▶ _Brief_:
Every line below from the one containing "map (fun x =>" through the one containing "let s := map2" must be transcribed exactly. Omit all lines outside that stretch.

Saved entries
◇ ◇ ◇ ◇ ◇
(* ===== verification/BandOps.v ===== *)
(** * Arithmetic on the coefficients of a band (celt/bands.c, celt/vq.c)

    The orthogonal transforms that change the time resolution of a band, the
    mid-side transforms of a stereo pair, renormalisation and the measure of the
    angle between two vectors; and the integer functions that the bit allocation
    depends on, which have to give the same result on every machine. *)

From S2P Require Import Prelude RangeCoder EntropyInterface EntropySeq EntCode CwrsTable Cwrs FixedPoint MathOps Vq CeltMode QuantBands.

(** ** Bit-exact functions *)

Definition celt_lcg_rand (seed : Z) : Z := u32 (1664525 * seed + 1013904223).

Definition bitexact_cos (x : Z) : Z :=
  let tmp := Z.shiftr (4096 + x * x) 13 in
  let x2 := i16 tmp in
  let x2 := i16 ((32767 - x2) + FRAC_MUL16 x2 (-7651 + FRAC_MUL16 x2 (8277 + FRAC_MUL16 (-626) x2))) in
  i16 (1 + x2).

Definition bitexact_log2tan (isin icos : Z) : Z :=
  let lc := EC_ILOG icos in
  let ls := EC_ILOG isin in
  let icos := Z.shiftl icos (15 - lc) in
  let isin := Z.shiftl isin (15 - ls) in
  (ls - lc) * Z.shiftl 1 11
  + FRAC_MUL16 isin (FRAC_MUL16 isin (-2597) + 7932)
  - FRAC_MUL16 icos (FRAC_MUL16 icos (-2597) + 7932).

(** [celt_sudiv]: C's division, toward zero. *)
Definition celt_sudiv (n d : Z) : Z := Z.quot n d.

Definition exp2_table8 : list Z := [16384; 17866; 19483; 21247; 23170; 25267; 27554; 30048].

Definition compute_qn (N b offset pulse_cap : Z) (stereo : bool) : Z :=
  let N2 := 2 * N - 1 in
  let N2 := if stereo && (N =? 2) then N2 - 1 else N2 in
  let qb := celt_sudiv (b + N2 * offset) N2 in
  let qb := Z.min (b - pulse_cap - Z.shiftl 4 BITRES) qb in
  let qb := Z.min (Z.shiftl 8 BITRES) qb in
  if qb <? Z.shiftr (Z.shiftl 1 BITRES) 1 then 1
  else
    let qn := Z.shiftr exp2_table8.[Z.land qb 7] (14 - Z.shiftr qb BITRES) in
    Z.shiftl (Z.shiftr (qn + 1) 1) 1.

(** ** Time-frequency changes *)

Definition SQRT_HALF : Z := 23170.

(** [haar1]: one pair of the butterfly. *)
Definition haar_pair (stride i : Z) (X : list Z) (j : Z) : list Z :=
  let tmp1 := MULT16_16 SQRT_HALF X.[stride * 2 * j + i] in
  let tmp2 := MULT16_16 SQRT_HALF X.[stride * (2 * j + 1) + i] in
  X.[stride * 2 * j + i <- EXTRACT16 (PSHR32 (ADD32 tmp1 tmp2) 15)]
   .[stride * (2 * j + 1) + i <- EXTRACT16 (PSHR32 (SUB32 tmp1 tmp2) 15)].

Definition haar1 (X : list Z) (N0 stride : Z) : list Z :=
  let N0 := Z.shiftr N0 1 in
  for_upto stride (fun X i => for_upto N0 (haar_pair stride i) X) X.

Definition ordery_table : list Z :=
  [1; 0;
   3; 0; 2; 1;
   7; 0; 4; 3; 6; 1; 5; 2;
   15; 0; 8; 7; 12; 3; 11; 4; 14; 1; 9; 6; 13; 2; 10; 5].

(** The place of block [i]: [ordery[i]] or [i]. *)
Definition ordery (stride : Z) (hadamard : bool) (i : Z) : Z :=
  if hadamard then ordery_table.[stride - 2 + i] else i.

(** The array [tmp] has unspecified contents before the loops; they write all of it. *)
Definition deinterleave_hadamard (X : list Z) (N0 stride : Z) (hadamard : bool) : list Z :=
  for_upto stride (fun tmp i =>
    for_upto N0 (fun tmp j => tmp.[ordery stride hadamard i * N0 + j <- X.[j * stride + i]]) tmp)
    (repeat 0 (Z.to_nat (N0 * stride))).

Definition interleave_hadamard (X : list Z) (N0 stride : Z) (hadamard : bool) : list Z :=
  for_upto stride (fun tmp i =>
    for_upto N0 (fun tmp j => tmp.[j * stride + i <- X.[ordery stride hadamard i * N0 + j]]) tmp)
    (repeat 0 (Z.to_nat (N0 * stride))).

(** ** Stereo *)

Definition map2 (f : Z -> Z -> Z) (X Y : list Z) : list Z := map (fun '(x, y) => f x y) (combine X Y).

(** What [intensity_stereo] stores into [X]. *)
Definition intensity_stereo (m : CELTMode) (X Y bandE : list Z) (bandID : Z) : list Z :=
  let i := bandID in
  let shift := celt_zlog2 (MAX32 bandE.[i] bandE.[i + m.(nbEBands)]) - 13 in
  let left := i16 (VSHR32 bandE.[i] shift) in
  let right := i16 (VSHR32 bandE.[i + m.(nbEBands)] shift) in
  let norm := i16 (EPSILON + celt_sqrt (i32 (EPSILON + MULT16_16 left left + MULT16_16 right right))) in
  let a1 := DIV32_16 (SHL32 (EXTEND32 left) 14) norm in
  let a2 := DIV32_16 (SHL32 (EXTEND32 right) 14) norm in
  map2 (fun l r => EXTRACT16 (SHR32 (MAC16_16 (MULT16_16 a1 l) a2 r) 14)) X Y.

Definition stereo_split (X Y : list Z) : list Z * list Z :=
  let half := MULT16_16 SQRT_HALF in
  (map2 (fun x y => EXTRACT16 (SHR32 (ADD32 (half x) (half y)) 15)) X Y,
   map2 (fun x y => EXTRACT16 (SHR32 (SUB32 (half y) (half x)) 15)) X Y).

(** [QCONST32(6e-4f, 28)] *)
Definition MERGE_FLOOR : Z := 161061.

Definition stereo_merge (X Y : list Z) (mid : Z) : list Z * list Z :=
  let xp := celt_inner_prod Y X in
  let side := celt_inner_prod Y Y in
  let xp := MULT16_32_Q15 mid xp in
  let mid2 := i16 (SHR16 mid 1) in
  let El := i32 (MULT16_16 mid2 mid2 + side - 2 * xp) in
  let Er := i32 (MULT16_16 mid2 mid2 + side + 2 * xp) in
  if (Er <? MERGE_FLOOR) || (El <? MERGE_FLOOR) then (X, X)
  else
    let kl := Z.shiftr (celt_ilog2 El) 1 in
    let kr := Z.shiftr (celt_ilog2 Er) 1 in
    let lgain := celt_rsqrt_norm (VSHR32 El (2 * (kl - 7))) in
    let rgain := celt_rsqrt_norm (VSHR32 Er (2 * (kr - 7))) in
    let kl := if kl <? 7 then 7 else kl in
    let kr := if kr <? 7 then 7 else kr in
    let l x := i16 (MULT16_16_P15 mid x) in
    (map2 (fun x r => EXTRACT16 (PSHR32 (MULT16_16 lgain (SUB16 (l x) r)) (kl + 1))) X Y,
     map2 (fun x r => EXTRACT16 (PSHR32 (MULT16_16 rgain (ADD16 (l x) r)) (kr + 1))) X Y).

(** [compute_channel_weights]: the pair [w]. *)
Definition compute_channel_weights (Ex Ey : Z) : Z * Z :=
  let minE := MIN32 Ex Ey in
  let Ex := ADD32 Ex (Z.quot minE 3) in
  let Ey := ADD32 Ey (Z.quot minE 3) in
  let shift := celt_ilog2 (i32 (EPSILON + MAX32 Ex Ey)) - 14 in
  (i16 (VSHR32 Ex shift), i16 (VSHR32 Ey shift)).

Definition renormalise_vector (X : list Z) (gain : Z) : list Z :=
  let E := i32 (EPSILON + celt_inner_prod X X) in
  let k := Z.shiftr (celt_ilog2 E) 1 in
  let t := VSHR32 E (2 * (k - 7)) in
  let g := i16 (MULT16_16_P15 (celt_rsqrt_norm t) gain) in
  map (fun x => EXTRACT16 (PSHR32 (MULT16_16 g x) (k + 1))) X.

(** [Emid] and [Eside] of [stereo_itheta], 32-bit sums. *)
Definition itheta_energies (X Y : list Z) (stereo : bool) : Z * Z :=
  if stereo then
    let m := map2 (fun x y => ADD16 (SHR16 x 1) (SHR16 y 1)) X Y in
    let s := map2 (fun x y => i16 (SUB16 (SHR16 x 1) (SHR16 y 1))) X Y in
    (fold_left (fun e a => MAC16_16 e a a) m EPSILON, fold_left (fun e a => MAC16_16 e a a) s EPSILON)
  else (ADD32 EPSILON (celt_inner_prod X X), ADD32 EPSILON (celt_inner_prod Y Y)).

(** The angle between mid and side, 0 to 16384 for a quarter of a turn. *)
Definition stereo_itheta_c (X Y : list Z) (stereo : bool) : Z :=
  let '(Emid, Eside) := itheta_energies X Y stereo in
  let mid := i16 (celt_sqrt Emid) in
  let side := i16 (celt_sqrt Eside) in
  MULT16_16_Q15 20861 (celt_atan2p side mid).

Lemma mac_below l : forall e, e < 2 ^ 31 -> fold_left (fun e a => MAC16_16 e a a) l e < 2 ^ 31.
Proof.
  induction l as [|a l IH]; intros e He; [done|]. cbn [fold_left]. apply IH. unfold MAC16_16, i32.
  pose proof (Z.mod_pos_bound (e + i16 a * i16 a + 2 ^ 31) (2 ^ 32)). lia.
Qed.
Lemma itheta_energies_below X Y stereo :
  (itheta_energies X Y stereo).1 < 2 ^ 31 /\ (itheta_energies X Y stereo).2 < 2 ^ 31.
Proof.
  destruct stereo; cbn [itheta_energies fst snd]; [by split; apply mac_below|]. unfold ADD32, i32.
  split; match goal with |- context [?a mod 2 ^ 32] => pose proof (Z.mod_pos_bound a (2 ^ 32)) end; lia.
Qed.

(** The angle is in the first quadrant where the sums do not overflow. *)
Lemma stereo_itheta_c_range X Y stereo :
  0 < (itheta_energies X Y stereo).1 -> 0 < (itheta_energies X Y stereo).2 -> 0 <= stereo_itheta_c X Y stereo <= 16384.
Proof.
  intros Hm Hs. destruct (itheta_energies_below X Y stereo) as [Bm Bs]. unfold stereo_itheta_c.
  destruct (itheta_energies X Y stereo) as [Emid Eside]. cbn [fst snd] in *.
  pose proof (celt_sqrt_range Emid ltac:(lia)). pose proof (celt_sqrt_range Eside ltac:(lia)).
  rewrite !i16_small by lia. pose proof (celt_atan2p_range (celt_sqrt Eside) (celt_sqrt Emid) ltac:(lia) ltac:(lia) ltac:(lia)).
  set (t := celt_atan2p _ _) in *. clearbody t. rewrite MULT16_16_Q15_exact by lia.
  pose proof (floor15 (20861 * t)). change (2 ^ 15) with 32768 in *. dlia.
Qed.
◇ ◇ ◇ ◇ ◇
▶ _Result of the task_:
  map (fun x => EXTRACT16 (PSHR32 (MULT16_16 g x) (k + 1))) X.

(** [Emid] and [Eside] of [stereo_itheta], 32-bit sums. *)
Definition itheta_energies (X Y : list Z) (stereo : bool) : Z * Z :=
  if stereo then
    let m := map2 (fun x y => ADD16 (SHR16 x 1) (SHR16 y 1)) X Y in
    let s := map2 (fun x y => i16 (SUB16 (SHR16 x 1) (SHR16 y 1))) X Y in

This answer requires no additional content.